On its November 14, 2008 flight, Space Shuttle Endeavor left Kennedy Space Center with a new Water Recovery System which can transform ordinary pee into water so pure it rivals the cleanest on Earth.

So wastewater recycling, especially urine recycling, is not really an impossible venture because somebody did it already.

The technical relapsed of the country is not excuse because there is already an institution that is implementing it here.
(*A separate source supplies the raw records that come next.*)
(* ===== verification/SysExec.v ===== *)
(** * Sending a command and receiving the response.

    The effect of [Tss2_Sys_ExecuteAsync] and [Tss2_Sys_ExecuteFinish] on a
    context, for any transport and any response. *)

From S2P Require Import Prelude Common MuSpec MuBase MuBaseOk MuStruct MuTpm2b MuTpm2bOk TpmTypes MuTypes SysCodes Sys SysOk.
Open Scope tss_scope.

Section Exec.
Context {H : Host} {S : Type}.
Implicit Types (c : blob S).

(** ** The response header *)

Definition rsp_image (t sz rc : Z) : bytes := be_bytes 2 t ++ be_bytes 4 sz ++ be_bytes 4 rc.

Lemma unmarshal_at ty b size lo d v :
  ctype_ok ty -> csigned ty = false -> bytes_ok b -> 0 <= size <= Zlen b -> 0 <= lo ->
  lo + csizeof ty <= size -> in_range ty v ->
  mem_read b lo (csizeof ty) = Some (be_bytes (csize ty) v) -> in_range ty d ->
  BASE_UNMARSHAL ty (Some b) size (Some lo) (Some d)
  = Ret (TSS2_RC_SUCCESS, (Some (lo + csizeof ty), Some v)).
Proof.
  intros O Sg B Hs Hlo Hf Rv R Rd.
  assert (E : s_wire (spec_int ty) v = Some (be_bytes (csize ty) v)).
  { cbn [s_wire spec_int]. rewrite to_unsigned_small; [done|].
    unfold in_range in Rv. by rewrite Sg in Rv. }
  destruct (parse_ok_recognise (BASE_UNMARSHAL ty) (spec_int ty) (BASE_UNMARSHAL_ok ty O)
    b size lo d v (be_bytes (csize ty) v)) as (d'&Eu&_&Q); try done.
  - by apply fits_int.
  - right. by rewrite Zlen_be_bytes.
  - rewrite Eu, Zlen_be_bytes. simpl in Q. by subst.
Qed.

(** The members of [rsp_header] are initialised storage. *)
Definition rsp_ok (h : TPM20_Header_Out) : Prop :=
  in_range UINT16 (tag h) /\ in_range UINT32 (responseSize h) /\ in_range UINT32 (responseCode h).

Lemma rsp_unmarshal_at ty get set c v :
  ctype_ok ty -> csigned ty = false -> sys_mem c -> 0 <= nextData c ->
  nextData c + csizeof ty <= maxCmdSize c -> in_range ty v ->
  mem_read (cmdBuffer c) (nextData c) (csizeof ty) = Some (be_bytes (csize ty) v) ->
  in_range ty (get (rsp_header c)) ->
  rsp_unmarshal (BASE_UNMARSHAL ty) get set (Some c)
  = Ret (TSS2_RC_SUCCESS, Some (set_rsp_header (set v (rsp_header c))
      (set_nextData (nextData c + csizeof ty) c))).
Proof.
  intros O Sg M Hn Hf Rv R Rd. unfold rsp_unmarshal, ctx_unmarshal. cbn [deref option_map].
  destruct M. rewrite (unmarshal_at ty _ _ _ _ v); try done.
  unfold sizeof_TPM20_Header_In in *. lia.
Qed.

Lemma rsp_image_parts b t sz rc :
  mem_read b 0 sizeof_TPM20_Header_Out = Some (rsp_image t sz rc) ->
  mem_read b 0 2 = Some (be_bytes 2 t) /\ mem_read b 2 4 = Some (be_bytes 4 sz) /\
  mem_read b 6 4 = Some (be_bytes 4 rc).
Proof.
  unfold rsp_image. intros R.
  replace sizeof_TPM20_Header_Out with (Zlen (be_bytes 2 t ++ be_bytes 4 sz ++ be_bytes 4 rc))
    in R by (rewrite !Zlen_app, !Zlen_be_bytes; done).
  apply mem_read_split in R as [R0 R]. apply mem_read_split in R as [R2 R6].
  by rewrite !Zlen_be_bytes in *.
Qed.

(** The first ten bytes of any buffer are a header. *)
Lemma rsp_image_exists b :
  bytes_ok b -> sizeof_TPM20_Header_Out <= Zlen b ->
  exists t sz rc, mem_read b 0 sizeof_TPM20_Header_Out = Some (rsp_image t sz rc) /\
    in_range UINT16 t /\ in_range UINT32 sz /\ in_range UINT32 rc.
Proof.
  unfold sizeof_TPM20_Header_Out. intros B L.
  destruct (load_be_16 b 0) as (t&R0&?); [done|lia..|].
  destruct (load_be_32 b 2) as (sz&R2&?); [done|lia..|].
  destruct (load_be_32 b 6) as (rc&R6&?); [done|lia..|].
  exists t, sz, rc. split; [|done]. change 10 with (2 + (4 + 4)). by repeat apply mem_read_app.
Qed.

Definition good_tag (t : Z) : bool := (t =? TPM2_ST_SESSIONS) || (t =? TPM2_ST_NO_SESSIONS).

Lemma good_tag_range tg : good_tag tg = true -> 0 <= tg < 2 ^ 16.
Proof. unfold good_tag, TPM2_ST_SESSIONS, TPM2_ST_NO_SESSIONS. lia. Qed.
(** Tss2_Sys_Initialize establishes it. *)
Lemma Initialize_inv contextSize t abi c rc c' :
  Tss2_Sys_Initialize contextSize (Some t) abi (Some c) = Ret (rc, Some c') ->
  rc = TSS2_RC_SUCCESS ->
  sizeof_TSS2_SYS_CONTEXT_BLOB + sizeof_TPM20_Header_In <= contextSize
    <= sizeof_TSS2_SYS_CONTEXT_BLOB + 2 ^ 31 ->
  Zlen (cmdBuffer c) = contextSize - sizeof_TSS2_SYS_CONTEXT_BLOB ->
  bytes_ok (cmdBuffer c) -> rsp_ok (rsp_header c) ->
  0 <= authsCount c <= TSS2_SYS_MAX_SESSIONS -> Tpm2Transport t -> sys_inv c'.
Proof.
  unfold Tss2_Sys_Initialize. intros E Hr Hs Hl B Ro Ha Ht.
  repeat (case_test; [simplify_eq|]). simplify_eq.
  unfold sizeof_TSS2_SYS_CONTEXT_BLOB, sizeof_TPM20_Header_In in *.
  assert (Ew : wrap 32 (contextSize - 80) = contextSize - 80) by (apply wrap_small; lia).
  split; simpl; try done.
  - split; simpl; unfold sizeof_TPM20_Header_In, sizeof_TSS2_SYS_CONTEXT_BLOB;
      rewrite ?Ew; (lia || done).
  - unfold sizeof_TSS2_SYS_CONTEXT_BLOB. rewrite Ew. lia.
Qed.

(** ** Every call keeps it *)

Lemma Abort_inv c : sys_inv c ->
  exists c', Tss2_Sys_Abort (Some c) = Ret (TSS2_RC_SUCCESS, Some c') /\ sys_inv c' /\
    previousStage c' = CMD_STAGE_INITIALIZE.
Proof.
  intros [M ? ? ? ? _ _ _ _ ?]. eexists. split; [done|]. split; [|done]. split; try done.
  by apply (sys_mem_ext c); try apply M.
Qed.

Lemma Prepare_inv cc hs ps d e a P c :
  prepare_of cc hs ps d e a P -> sys_inv c ->
  exists rc c', P H (Some c) = Ret (rc, Some c') /\ sys_inv c' /\
    (previousStage c' = previousStage c \/
     can_prepare (previousStage c) = true /\ previousStage c' = CMD_STAGE_PREPARE).
Proof.
  intros Pr [M Sm Ro Tr Au Ip Is Ir Id Nx].
  destruct (prepare_of_ok _ _ _ _ _ _ _ Pr H) as [_ O].
  destruct (O c M) as (rc&c'&E&M'&(F1&F2&F3&F4&F5)&Bad&Good). exists rc, c'. split; [done|].
  pose proof (GetNumResponseHandles_bound cc) as Nr. unfold sizeof_TPM20_Header_Out in *.
  destruct (can_prepare (previousStage c)) eqn:Cp.
  2:{ destruct Bad as [_ ->]; [done|]. split; [|by left].
      split; simpl; try done; intros St; rewrite St in Cp; try done.
      destruct (Is St) as [[Sd La] Hd]. split; [|done]. by split. }
  destruct (Good eq_refl) as [(w&Ew&Fi&_&Pd)|(_&St&(_&_&Na)&R2&Le&_&Rp&_)].
  - destruct Pd as [Im Fi' Nd Pc Pu Pn Ps Pcc Pnr Pr' Pf]. split; [|by right].
    assert (La : laid_out c').
    { pose proof (Zlen_nonneg hs). pose proof (wires_handles _ _ _ Ew).
      unfold sizeof_TPM20_Header_In in *. split; unfold sizeof_TPM20_Header_In; try lia.
      destruct (cmd_image_parts cc [] w (cmdBuffer c')) as (R2&_); [done|].
      rewrite R2. do 2 f_equal. unfold sizeof_TPM20_Header_In.
      rewrite (Zlen_nil (A:=Z)), Pc, Pu. lia. }
    split; try congruence; [|rewrite Pr'; unfold sizeof_TPM20_Header_Out; lia
      |rewrite Nd; unfold sizeof_TPM20_Header_In; pose proof (Zlen_nonneg w); lia].
    intros _. split; [|done]. destruct La as [R2 Lc Lu Le]. eexists. split; [exact R2|].
    unfold sizeof_TPM20_Header_In in *. lia.
  - split; [|by left]. split; try congruence;
      [| |rewrite Rp; unfold sizeof_TPM20_Header_Out; lia|by rewrite St, F4, F2].
    + rewrite St. intros Sp. destruct (Ip Sp) as [(n&Rn&Hn) _]. split; [|congruence].
      exists n. by rewrite R2, F2.
    + rewrite St. intros Sp. by rewrite Sp in Cp.
Qed.

Lemma SetCmdAuths_inv arr c :
  auths_array arr -> sys_inv c ->
  exists rc c', Tss2_Sys_SetCmdAuths (Some arr) (Some c) = Ret (rc, Some c') /\ sys_inv c' /\
    previousStage c' = previousStage c.
Proof.
  intros Ar I. pose proof I as [M Sm Ro Tr Au Ip Is Ir Id Nx].
  destruct (SetCmdAuths_safe arr c Ar M Sm) as (rc&c'&E&P); [|done|].
  { intros St. apply (Ip St). }
  exists rc, c'. split; [done|]. destruct P as [F B L C Sa La].
  destruct (decide (previousStage c = CMD_STAGE_PREPARE)) as [St|St];
    [|rewrite Sa by (by left); by split].
  destruct (authAllowed c) eqn:Ea; [|rewrite Sa by (by right); by split].
  assert (Es : previousStage c' = previousStage c) by by rewrite F.
  split; [|done]. assert (L' : laid_out c') by (apply La, (Ip St); done).
  assert (Em : maxCmdSize c' = maxCmdSize c) by by rewrite F.
  assert (Er : rsp_header c' = rsp_header c) by by rewrite F.
  assert (Et : tctiContext c' = tctiContext c) by by rewrite F.
  assert (Ep : rspParamsSize c' = rspParamsSize c) by by rewrite F.
  split; rewrite ?Em, ?Er, ?Et, ?Ep, ?Es, ?St; try done.
  - by apply (sys_mem_ext c).
  - intros _. split; [|done]. destruct L' as [R2 Lc Lu Le]. eexists. split; [exact R2|].
    unfold sizeof_TPM20_Header_In in *. lia.
  - intros _. apply Ir. by rewrite St.
  - by rewrite F.
Qed.
(* ===== verification/SysCompletesOk.v ===== *)
(** * Every [Complete] function returns what the response holds.

    [complete_of cc n o C]: [C] completes the command [cc], whose response has
    [n] handles, and stores the values [o] of the response.
    [one_call_of P C s F]: [F] is the one-call function of the command with
    the [Prepare] function [P] and the [Complete] function [C]; [s] says
    whether it takes sessions.

    The two functions that read a response handle at the place of the
    parameters are not listed: see [SysCallProps]. *)

From S2P Require Import Prelude Common MuSpec MuBase MuBaseOk MuStruct MuTpm2b MuTpm2bOk MuUnion MuPcr TpmTypes MuTypes MuTypesOk SysCodes Sys SysOk SysCmds SysCompletes SysOneCalls SysCmdsOk SysExec SysSafe SysOutOk.
Open Scope tss_scope.

Section Capability.
Context {H : Host} {S : Type}.
Implicit Types (c : blob S).

Lemma decodes_int ty : ctype_ok ty -> decodes (BASE_UNMARSHAL ty) (spec_int ty).
Proof.
  intros Ty. split; [apply parse_ok_recognise; [apply _|]|apply parse_ok_safe];
    by apply BASE_UNMARSHAL_ok.
Qed.

(** Reading a number ahead. *)
Lemma peek_u32 c :
  sys_mem c -> 0 <= nextData c ->
  let peek := Tss2_MU_UINT32_Unmarshal (Some (cmdBuffer c)) (maxCmdSize c) (Some (nextData c))
                (Some 0) in
  (exists v, peek = Ret (TSS2_RC_SUCCESS, (Some (nextData c + 4), Some v)) /\ 0 <= v < 2 ^ 32 /\
     nextData c + 4 <= maxCmdSize c /\ mem_read (cmdBuffer c) (nextData c) 4 = Some (be_bytes 4 v)) \/
  peek = Ret (TSS2_MU_RC_INSUFFICIENT_BUFFER, (Some (nextData c), Some 0)) /\
    maxCmdSize c < nextData c + 4.
Proof.
  intros [B Hh Hx Hu] Hn peek. unfold sizeof_TPM20_Header_In in Hh.
  destruct (Z.le_gt_cases (nextData c + 4) (maxCmdSize c)) as [Hf|Hf]; [left|right].
  - destruct (load_be_32 (cmdBuffer c) (nextData c) B Hn) as (v&R&Hv); [lia|].
    exists v. split; [|by split; [|split]]. unfold peek, Tss2_MU_UINT32_Unmarshal.
    rewrite (unmarshal_at UINT32 _ _ _ _ v);
      [done|ctype|done|done|lia|lia|change (csizeof UINT32) with 4; lia|done|done|done].
  - unfold peek, Tss2_MU_UINT32_Unmarshal, BASE_UNMARSHAL. cbn [default from_option id].
    change (csizeof UINT32) with 4.
    replace ((maxCmdSize c <? nextData c) || (maxCmdSize c - nextData c <? 4)) with true; [split; [done|lia]|].
    symmetry. apply orb_true_iff. right. apply Z.ltb_lt. lia.
Qed.

(** What is left of a response of the given size. *)
Lemma left_bound c n :
  rsp_bounded c -> sys_mem c -> 0 <= n <= maxCmdSize c ->
  let left := wrap64 (responseSize (rsp_header c) - n) in
  left <= cap_TPM2B_MAX_CAP_BUFFER -> left = responseSize (rsp_header c) - n /\ 0 <= left.
Proof.
  intros [Hr0 Hr] M Hn left Hl. pose proof (sm_u32 _ M). unfold left in *.
  destruct (Z.le_gt_cases n (responseSize (rsp_header c))) as [Le|Gt].
  - rewrite wrap64_small by (unfold size_max; lia). lia.
  - unfold wrap64, size_max in *.
    assert (E : responseSize (rsp_header c) - n + 2 ^ 64 = (responseSize (rsp_header c) - n) mod 2 ^ 64).
    { apply (Z.mod_unique_pos _ _ (-1)); lia. }
    rewrite <-E in Hl. unfold cap_TPM2B_MAX_CAP_BUFFER, TPM2_MAX_CAP_BUFFER in Hl. lia.
Qed.
Lemma GetEncryptParam_sized p c s0 b0 :
  rsp_param p c ->
  Tss2_Sys_GetEncryptParam (Some c) (Some s0) (Some b0)
    = Ret (TSS2_RC_SUCCESS, (Some (Zlen p), Some (rsp_param_offset c + 2))) /\
  mem_read (cmdBuffer c) (rsp_param_offset c + 2) (Zlen p) = Some p.
Proof.
  intros [M Al St Tg Hn R Lp He]. rewrite <-Zlen_sized in R. unfold sized in R.
  apply mem_read_split in R as [R1 R2]. rewrite Zlen_be_bytes in R1, R2. split; [|done].
  unfold Tss2_Sys_GetEncryptParam, stage_is, hdr_tag, hdr_read. rewrite Al, St.
  cbn [negb bool_decide]. change (Z.of_nat 2) with 2 in *. rewrite Tg. cbn [access obind].
  rewrite value_be_16 by done. cbn [Z.eqb TPM2_ST_SESSIONS TPM2_ST_NO_SESSIONS Pos.eqb].
  fold (rsp_param_offset c). rewrite R1. cbn [access obind].
  rewrite value_be_16 by (pose proof (Zlen_nonneg p); lia). done.
Qed.

(** Only a parameter of the same size is accepted, and it replaces the one
    in the response. *)
Lemma SetEncryptParam_eq p q c :
  rsp_param p c -> bytes_ok q ->
  (Zlen q <> Zlen p ->
     Tss2_Sys_SetEncryptParam (Zlen q) (Some q) (Some c) = Ret (TSS2_SYS_RC_BAD_SIZE, Some c)) /\
  (Zlen q = Zlen p -> exists b,
     Tss2_Sys_SetEncryptParam (Zlen q) (Some q) (Some c)
       = Ret (TSS2_RC_SUCCESS, Some (set_cmdBuffer b c)) /\
     mem_write (cmdBuffer c) (rsp_param_offset c + 2) q = Some b).
Proof.
  intros Rp Bq. destruct (GetEncryptParam_sized p c 0 0 Rp) as [G _].
  unfold Tss2_Sys_SetEncryptParam. rewrite G.
  cbn [obind negb Z.eqb TSS2_RC_SUCCESS default from_option id].
  destruct Rp as [[B Hh Hm Hu] _ _ _ Hn _ Lp He]. unfold rsp_param_offset in He.
  unfold sizeof_TPM20_Header_Out in *. pose proof (Zlen_nonneg p). split; intros E.
  - by rewrite (proj2 (Z.eqb_neq _ _)).
  - rewrite E, Z.eqb_refl. cbn [negb]. rewrite (proj2 (Z.ltb_ge _ _)) by (unfold rsp_param_offset, sizeof_TPM20_Header_Out; lia).
    rewrite <-E, mem_read_all. cbn [access obind].
    destruct (mem_write_is_Some (cmdBuffer c) (rsp_param_offset c + 2) q) as [b W];
      [unfold rsp_param_offset, sizeof_TPM20_Header_Out; lia..|].
    exists b. split; [|done]. unfold buf_store. by rewrite W.
Qed.

Lemma rsp_param_write p q c b :
  rsp_param p c -> bytes_ok q -> Zlen q = Zlen p ->
  mem_write (cmdBuffer c) (rsp_param_offset c + 2) q = Some b -> rsp_param q (set_cmdBuffer b c).
Proof.
  intros [M Al St Tg Hn R Lp He] Bq E W. apply mem_write_len in W as L.
  assert (10 <= rsp_param_offset c) by (unfold rsp_param_offset, sizeof_TPM20_Header_Out; lia).
  split; try done; rewrite ?E; try done.
  - apply (sys_mem_ext c); try done. exact (mem_write_bytes _ _ _ _ (sm_bytes _ M) Bq W).
  - ctx_cbn. rewrite (mem_read_write_out _ _ _ _ _ _ W) by lia. done.
  - ctx_cbn. unfold sized in *. rewrite <-E. apply mem_read_app.
    + rewrite <-Zlen_sized in R. unfold sized in R. apply mem_read_split in R as [R _].
      rewrite Zlen_be_bytes in R. change (rsp_param_offset (set_cmdBuffer b c)) with (rsp_param_offset c).
      rewrite (mem_read_write_out _ _ _ _ _ _ W), E by (simpl; lia). exact R.
    + exact (mem_read_write _ _ _ _ W).
Qed.

(** [params_at] after a parameter of the same size was stored. *)
Lemma params_at_replace p q rest c b :
  params_at (sized p ++ rest) c -> Zlen q = Zlen p -> bytes_ok q ->
  mem_write (cmdBuffer c) (cpBuffer c) (sized q) = Some b ->
  mem_read b (cpBuffer c) (cpBufferUsedSize c) = Some (sized q ++ rest) /\
  mem_read b 0 (cpBuffer c) = mem_read (cmdBuffer c) 0 (cpBuffer c).
Proof.
  intros [M Lo R St] E Bq W. apply mem_read_len in R as L. rewrite <-L in R |- *.
  apply mem_read_split in R as [R1 R2]. rewrite Zlen_app, !Zlen_sized, <-E in *.
  rewrite <-Zlen_sized in *. split.
  - apply mem_read_app; [exact (mem_read_write _ _ _ _ W)|].
    rewrite (mem_read_write_out _ _ _ _ _ _ W) by lia. done.
  - apply (mem_read_write_out _ _ _ _ _ _ W). lia.
Qed.

End Param.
It is just a matter of strong political will.

Victim of inaction

The water problem would have been averted, if not minimized, if our political leaders would have implemented Republic Act 6716, mandating every barangay to have rainwater collection facilities.

Sadly, from the law's approval in 1991 until today, only four rainwater catchments were established across the nation.

No less than the League of Provinces of the Philippines (LPP) protested the implementation of the law, prioritizing its basic local autonomy over environmental concern.

In its June 2010 petitions to the Supreme Court, seeking to block the R.A. 6716, the governor's league said: "While the LPP admits that the intent of the law is laudable, the it itself violates the clear mandate of the Constitution and the basic autonomy law, the Local Government Code.

The government reaction into it simply reflects how deep its understanding on the looming water crisis.

Another version of waste management

Among the laudable program of the government in relation to environmental concern is the 2000 Solid Waste Management Act.

Though there were few glitches, the SWMA proved to effective and helpful in easing garbage problems that beset the nation a decade ago, especially Metro Manila, a move greatly protested and considered impossible by the local government units itself.

After 10 years since enacted into law, the SWMA attested the benefits of segregating solid waste, not only among LGUs but also the populace.

This is now the dilemma to address the recent water crisis. While we are urging the reuse of plastics, papers, metals, among others, why not begin the recycling of wastewater?